Print the lines that run from the line with "split; [|split; [|split]];" to the line with "Lemma new_not_exited info", keeping both end lines, exactly as they appear in the entries below, and nothing else.

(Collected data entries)
+ + +

(* ===== verification/Servers.v ===== *)
(** * Properties shared by the servers

    Each server answers a tool call with a result object the client
    reads as a list of text blocks ([Mcp.envelope_ok]).  The per-handler
    lemmas ([weather_envelope], [createActivity_envelope],
    [handleGetHuochepiaoList_envelope], [handleGetSystemTime_envelope])
    follow each handler with the rules of [Io.io_post]; this file
    gathers them.  It also bounds the events of every tool handler
    ([io_events_le], with the [io_bound] tactic and the bounds of the
    shared helpers as hints), and relates each server file's top level
    ([*_boot], [*_main]) to the lifecycle of [Lifecycle]. *)

From stdpp Require Import relations.
From S2P Require Import Prelude JsString JsValue Io Mcp Lifecycle Train Binance BinanceServer Weather Template Courier.
Import JsString JsValue Io Mcp Lifecycle Train Binance BinanceServer Weather Template Courier.

Module Servers.

(** ** Event bounds of the handlers *)

Lemma fetch_le r : io_events_le 1 (fetch r).
Proof. unfold fetch. io_bound. Qed.

Lemma getBaseUrl_le : io_events_le 1 getBaseUrl.
Proof. unfold getBaseUrl, math_random. io_bound. Qed.

#[local] Hint Resolve fetch_le getBaseUrl_le : io_bound.

Lemma axiosBinanceGet_le path params : io_events_le 2 (axiosBinanceGet path params).
Proof. unfold axiosBinanceGet. io_bound. Qed.

#[local] Hint Resolve axiosBinanceGet_le : io_bound.

Lemma with_upper_symbol_le n symbol k : (∀ sym, io_events_le n (k sym)) → io_events_le n (with_upper_symbol symbol k).
Proof. intros Hk. unfold with_upper_symbol. io_bound. Qed.

#[local] Hint Extern 1 (io_events_le _ (with_upper_symbol _ _)) => apply with_upper_symbol_le; intros ? : io_bound.

Lemma handleGetHuochepiaoList_le dep arr date : io_events_le 5 (handleGetHuochepiaoList dep arr date).
Proof. unfold handleGetHuochepiaoList, after_codes, math_random, date_now, log. io_bound. Qed.

Lemma handleGetSystemTime_le : io_events_le 1 handleGetSystemTime.
Proof. unfold handleGetSystemTime, new_date. io_bound. Qed.

Lemma weather_handler_le args : io_events_le 1 (weather_handler args).
Proof. unfold weather_handler. io_bound. Qed.

Lemma httpGet_le url params : io_events_le 1 (httpGet url params).
Proof.
  unfold httpGet. rewrite <- (Nat.add_0_r 1). apply io_events_le_catch; [apply fetch_le|done].
Qed.

#[local] Hint Resolve handleGetHuochepiaoList_le handleGetSystemTime_le httpGet_le : io_bound.

(** A handler whose every returned value, in the environment [o], is a
    result of text blocks. *)
Definition answers_text (o : oracle) (m : io jsv) : Prop :=
  ∀ v, outcome o m = JOk v → envelope_ok v = true.

(** C32: In every environment, every answer the weather handler, the
    template handler, the train-ticket handler and the system-time
    handler return (on every path, errors included) is a result whose
    [content] is an array of [{type: "text", text}] blocks with string
    texts. *)
Theorem every_answer_is_text (o : oracle) :
  (∀ args, answers_text o (weather_handler args)) ∧
  (∀ extra, answers_text o (createActivity_handler extra)) ∧
  (∀ dep arr date, answers_text o (handleGetHuochepiaoList dep arr date)) ∧
  answers_text o handleGetSystemTime.
Proof.
  split; [|split; [|split]]; intros *; intros v; apply (io_post_run (λ v, envelope_ok v = true)).
  - apply weather_envelope.
  - apply createActivity_envelope.
  - apply handleGetHuochepiaoList_envelope.
  - apply handleGetSystemTime_envelope.
Qed.

Lemma every_answer_is_text_witness :
  envelope_ok (text_result (JStr (MSG_UNSUPPORTED +:+ "拉萨"))) = true.
Proof.
  exact (proj1 (every_answer_is_text (weather_oracle (JOk sunny_answer)))
           (JObj [("city", JStr "拉萨")]) _ eq_refl).
Defined.

(** ** The server processes *)

(** A server's boot registers tools named [names] and resources at
    [uris], reaching [s]; once [main()] connects, it serves. *)
Definition serves (info : jsv) (boot : server_error + server) (main : server → io server)
    (banner : string) (names uris : list string) : Prop :=
  ∃ s, boot = inr s ∧ map tool_name (srv_tools s) = names ∧ map res_uri (srv_resources s) = uris ∧
       rtc step (new_McpServer info JUndef) s ∧
       ∀ o : oracle, o EvConnect = JOk tt → console_ok o →
         run o (main s) = ([EvConnect; EvLog banner], JOk (set_phase s Serving)) ∧
         rtc step (new_McpServer info JUndef) (set_phase s Serving).

Lemma serves_booted info boot main banner names uris s :
  boot = inr s → map tool_name (srv_tools s) = names → map res_uri (srv_resources s) = uris →
  rtc step (new_McpServer info JUndef) s → srv_phase s = Starting → (∀ s, main s = main_catch s banner) →
  serves info boot main banner names uris.
Proof.
  intros Hb Hn Hu Hr Hp Hm. exists s. do 4 (split; [done|]).
  intros o Hc Hlog. rewrite Hm. by apply main_catch_serves.
Qed.

Lemma new_not_exited info : ¬ exited (new_McpServer info JUndef).
Proof. by intros [c Hc]. Qed.

Lemma register_tool_reachable info t s :
  register_tool (new_McpServer info JUndef) t = inr s → rtc step (new_McpServer info JUndef) s.
Proof. intros Ht. apply rtc_once. apply (step_tool _ t); [apply new_not_exited|exact Ht]. Qed.

(** Distinct tool names, checked by computation. *)
Ltac names_nodup := apply (bool_decide_unpack _); vm_compute; reflexivity.

Lemma train_boot_eq : train_boot = inr (booted train_info train_tools).
Proof. apply register_tools_new; [done|names_nodup]. Qed.

Definition binance_capabilities : jsv :=
  JObj [("tools", JObj [("listChanged", JBool true)]); ("resources", JObj [("listChanged", JBool true)])].

(** The Binance server after its top level. *)
Definition binance_booted : server :=
  mk_server binance_info JUndef binance_capabilities binanceGetToolList true [financial_pdf] true Starting.

Lemma binance_boot_eq : binance_boot = inr binance_booted.
Proof. unfold binance_boot. rewrite register_tools_new; [reflexivity|done|names_nodup]. Qed.

Lemma weather_boot_eq : weather_boot = inr (booted weather_info [weather_tool]).
Proof. reflexivity. Qed.

Lemma kuaidi_boot_eq : kuaidi_boot = inr (booted kuaidi_info [query_trace_tool]).
Proof. reflexivity. Qed.

Lemma math_boot_eq : math_boot = inr (booted math_info [createActivity_tool]).
Proof. reflexivity. Qed.

(** Each server's state after its top level is reachable from its
    construction. *)
(** C35: Every server of the repository starts: its top level registers
    its tools (and the Binance server its resource) without error,
    reaching a state of the lifecycle, and when the transport connects,
    [main()] logs its banner and the server is serving, with exactly
    these tools: the train-ticket server [query_train_tickets_list] and
    [get_current_system_time]; the Binance server its eight tools in the
    order of [binanceGetToolList] and the resource
    [file://../../data/financial1.pdf]; the weather, courier and template
    servers their one tool each. *)
Theorem servers_start :
  serves train_info train_boot train_main TRAIN_BANNER
    ["query_train_tickets_list"; "get_current_system_time"] [] ∧
  serves binance_info binance_boot binance_main BINANCE_BANNER
    ["getCryptoPrice"; "binanceRecentTrades"; "binanceAvgPrice"; "binanceBookTicker";
     "binanceTicker24hr"; "binanceTradingDay"; "binanceTickerPrice"; "binanceTicker"] [PDF_URI] ∧
  serves weather_info weather_boot weather_main WEATHER_BANNER ["get_weather_by_city"] [] ∧
  serves kuaidi_info kuaidi_boot kuaidi_main KUAIDI_BANNER ["query_trace"] [] ∧
  serves math_info math_boot math_main MATH_BANNER [tool_name createActivity_tool] [].
Proof.
  split; [|split; [|split; [|split]]].
  - apply (serves_booted _ _ _ _ _ _ _ train_boot_eq); try reflexivity.
    apply (register_tools_steps _ train_tools); [apply new_not_exited|exact train_boot_eq].
  - apply (serves_booted _ _ _ _ _ _ _ binance_boot_eq); try reflexivity.
    apply binance_boot_reachable, binance_boot_eq.
  - apply (serves_booted _ _ _ _ _ _ _ weather_boot_eq); try reflexivity.
    apply (register_tool_reachable _ weather_tool), weather_boot_eq.
  - apply (serves_booted _ _ _ _ _ _ _ kuaidi_boot_eq); try reflexivity.
    apply (register_tool_reachable _ query_trace_tool), kuaidi_boot_eq.
  - apply (serves_booted _ _ _ _ _ _ _ math_boot_eq); try reflexivity.
    apply (register_tool_reachable _ createActivity_tool), math_boot_eq.
Qed.

(** Each server's [McpServer] argument, its top level, and the
    capabilities its registrations install. *)
Definition announced : list (jsv * (server_error + server) * list (string * jsv)) :=
  [(train_info, train_boot, [("tools", JObj [("listChanged", JBool true)])]);
   (binance_info, binance_boot, [("tools", JObj [("listChanged", JBool true)]);
                                 ("resources", JObj [("listChanged", JBool true)])]);
   (weather_info, weather_boot, [("tools", JObj [("listChanged", JBool true)])]);
   (kuaidi_info, kuaidi_boot, [("tools", JObj [("listChanged", JBool true)])]);
   (math_info, math_boot, [("tools", JObj [("listChanged", JBool true)])])].

(** C36: None of the servers sends its instructions: each passes
    [instructions] (and [capabilities]) inside the first argument of
    [new McpServer], which the SDK keeps as [serverInfo]; the answer to
    [initialize] therefore has no [instructions] member, carries the
    whole object as [serverInfo], and announces only the capabilities
    the registrations installed ([tools], and [resources] for the
    Binance server), not the [resources] capability the object lists. *)
Theorem instructions_not_sent version :
  Forall (λ '(info, boot, caps),
            ∃ s instr fs, boot = inr s ∧ opt_get info "instructions" = JOk (JStr instr) ∧ instr ≠ "" ∧
              initialize_result s version = JObj fs ∧ field fs "instructions" = JUndef ∧
              field fs "serverInfo" = info ∧ field fs "capabilities" = JObj caps)
    announced.
Proof.
  unfold announced. rewrite train_boot_eq, binance_boot_eq, weather_boot_eq, kuaidi_boot_eq, math_boot_eq.
  repeat constructor; do 3 eexists; (split; [reflexivity|]); (split; [reflexivity|]);
    (split; [discriminate|]); (split; [reflexivity|]); repeat split.
Qed.

(** The event bounds of the tool handlers. *)
Lemma handler_bounds input :
  io_events_le 5 (tool_handler huochepiao_tool input) ∧
  io_events_le 1 (tool_handler systime_tool input) ∧
  Forall (λ t, io_events_le 2 (tool_handler t input)) binanceGetToolList ∧
  io_events_le 1 (tool_handler weather_tool input) ∧
  io_events_le 1 (tool_handler query_trace_tool input) ∧
  io_events_le 0 (tool_handler createActivity_tool input).
Proof.
  split; [cbn [tool_handler huochepiao_tool]; io_bound|].
  split; [cbn [tool_handler systime_tool]; io_bound|].
  split; [|split; [apply weather_handler_le|split; [cbn [tool_handler query_trace_tool]; unfold query_trace_handler; io_bound|apply io_events_le_lift]]].
  unfold binanceDepth, fetchBinanceTrades, avgPrice, binanceBookTicker, ticker24hr, binanceTradingDay,
    binanceTickerPrice, binanceTicker.
  repeat constructor; cbn [tool_handler getCryptoPrice binanceRecentTradesTool binanceAvgPriceTool
    binanceBookTickerTool binanceTicker24hrTool binanceTradingDayTool binanceTickerPriceTool binanceTickerTool];
    unfold binanceDepth, fetchBinanceTrades, avgPrice, binanceBookTicker, ticker24hr, binanceTradingDay,
      binanceTickerPrice, binanceTicker; io_bound.
Qed.

(** Every tool of the repository with the number of events its handler
    may await. *)
Definition tool_bounds : list (tool * nat) :=
  [(huochepiao_tool, 5%nat); (systime_tool, 1%nat)] ++
  map (λ t, (t, 2%nat)) binanceGetToolList ++
  [(weather_tool, 1%nat); (query_trace_tool, 1%nat); (createActivity_tool, 0%nat)].

(** C37: Termination of every tool call: in every environment each
    handler settles after at most a fixed number of awaited events:
    five for the train-ticket search ([Math.random()], the code request,
    [Date.now()], [console.log], the search request), one for the
    system-time tool ([new Date()]), two for each Binance tool
    ([Math.random()] and the request), one for the weather and courier
    tools (the request), none for the template tool. *)
Theorem tool_handlers_bounded input :
  Forall (λ tn, io_events_le tn.2 (tool_handler tn.1 input)) tool_bounds.
Proof.
  destruct (handler_bounds input) as (Hh & Hs & Hb & Hw & Hq & Hm).
  unfold tool_bounds. rewrite !Forall_app, Forall_fmap. split; [by repeat constructor|].
  split; [by eapply Forall_impl; [exact Hb|]|by repeat constructor].
Qed.

End Servers.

+ + +

_WRITTEN SOLUTION_.
  split; [|split; [|split]]; intros *; intros v; apply (io_post_run (λ v, envelope_ok v = true)).
  - apply weather_envelope.
  - apply createActivity_envelope.
  - apply handleGetHuochepiaoList_envelope.
  - apply handleGetSystemTime_envelope.
Qed.

Lemma every_answer_is_text_witness :
  envelope_ok (text_result (JStr (MSG_UNSUPPORTED +:+ "拉萨"))) = true.
Proof.
  exact (proj1 (every_answer_is_text (weather_oracle (JOk sunny_answer)))
           (JObj [("city", JStr "拉萨")]) _ eq_refl).
Defined.

(** ** The server processes *)

(** A server's boot registers tools named [names] and resources at
    [uris], reaching [s]; once [main()] connects, it serves. *)
Definition serves (info : jsv) (boot : server_error + server) (main : server → io server)
    (banner : string) (names uris : list string) : Prop :=
  ∃ s, boot = inr s ∧ map tool_name (srv_tools s) = names ∧ map res_uri (srv_resources s) = uris ∧
       rtc step (new_McpServer info JUndef) s ∧
       ∀ o : oracle, o EvConnect = JOk tt → console_ok o →
         run o (main s) = ([EvConnect; EvLog banner], JOk (set_phase s Serving)) ∧
         rtc step (new_McpServer info JUndef) (set_phase s Serving).

Lemma serves_booted info boot main banner names uris s :
  boot = inr s → map tool_name (srv_tools s) = names → map res_uri (srv_resources s) = uris →
  rtc step (new_McpServer info JUndef) s → srv_phase s = Starting → (∀ s, main s = main_catch s banner) →
  serves info boot main banner names uris.
Proof.
  intros Hb Hn Hu Hr Hp Hm. exists s. do 4 (split; [done|]).
  intros o Hc Hlog. rewrite Hm. by apply main_catch_serves.
Qed.

Lemma new_not_exited info : ¬ exited (new_McpServer info JUndef).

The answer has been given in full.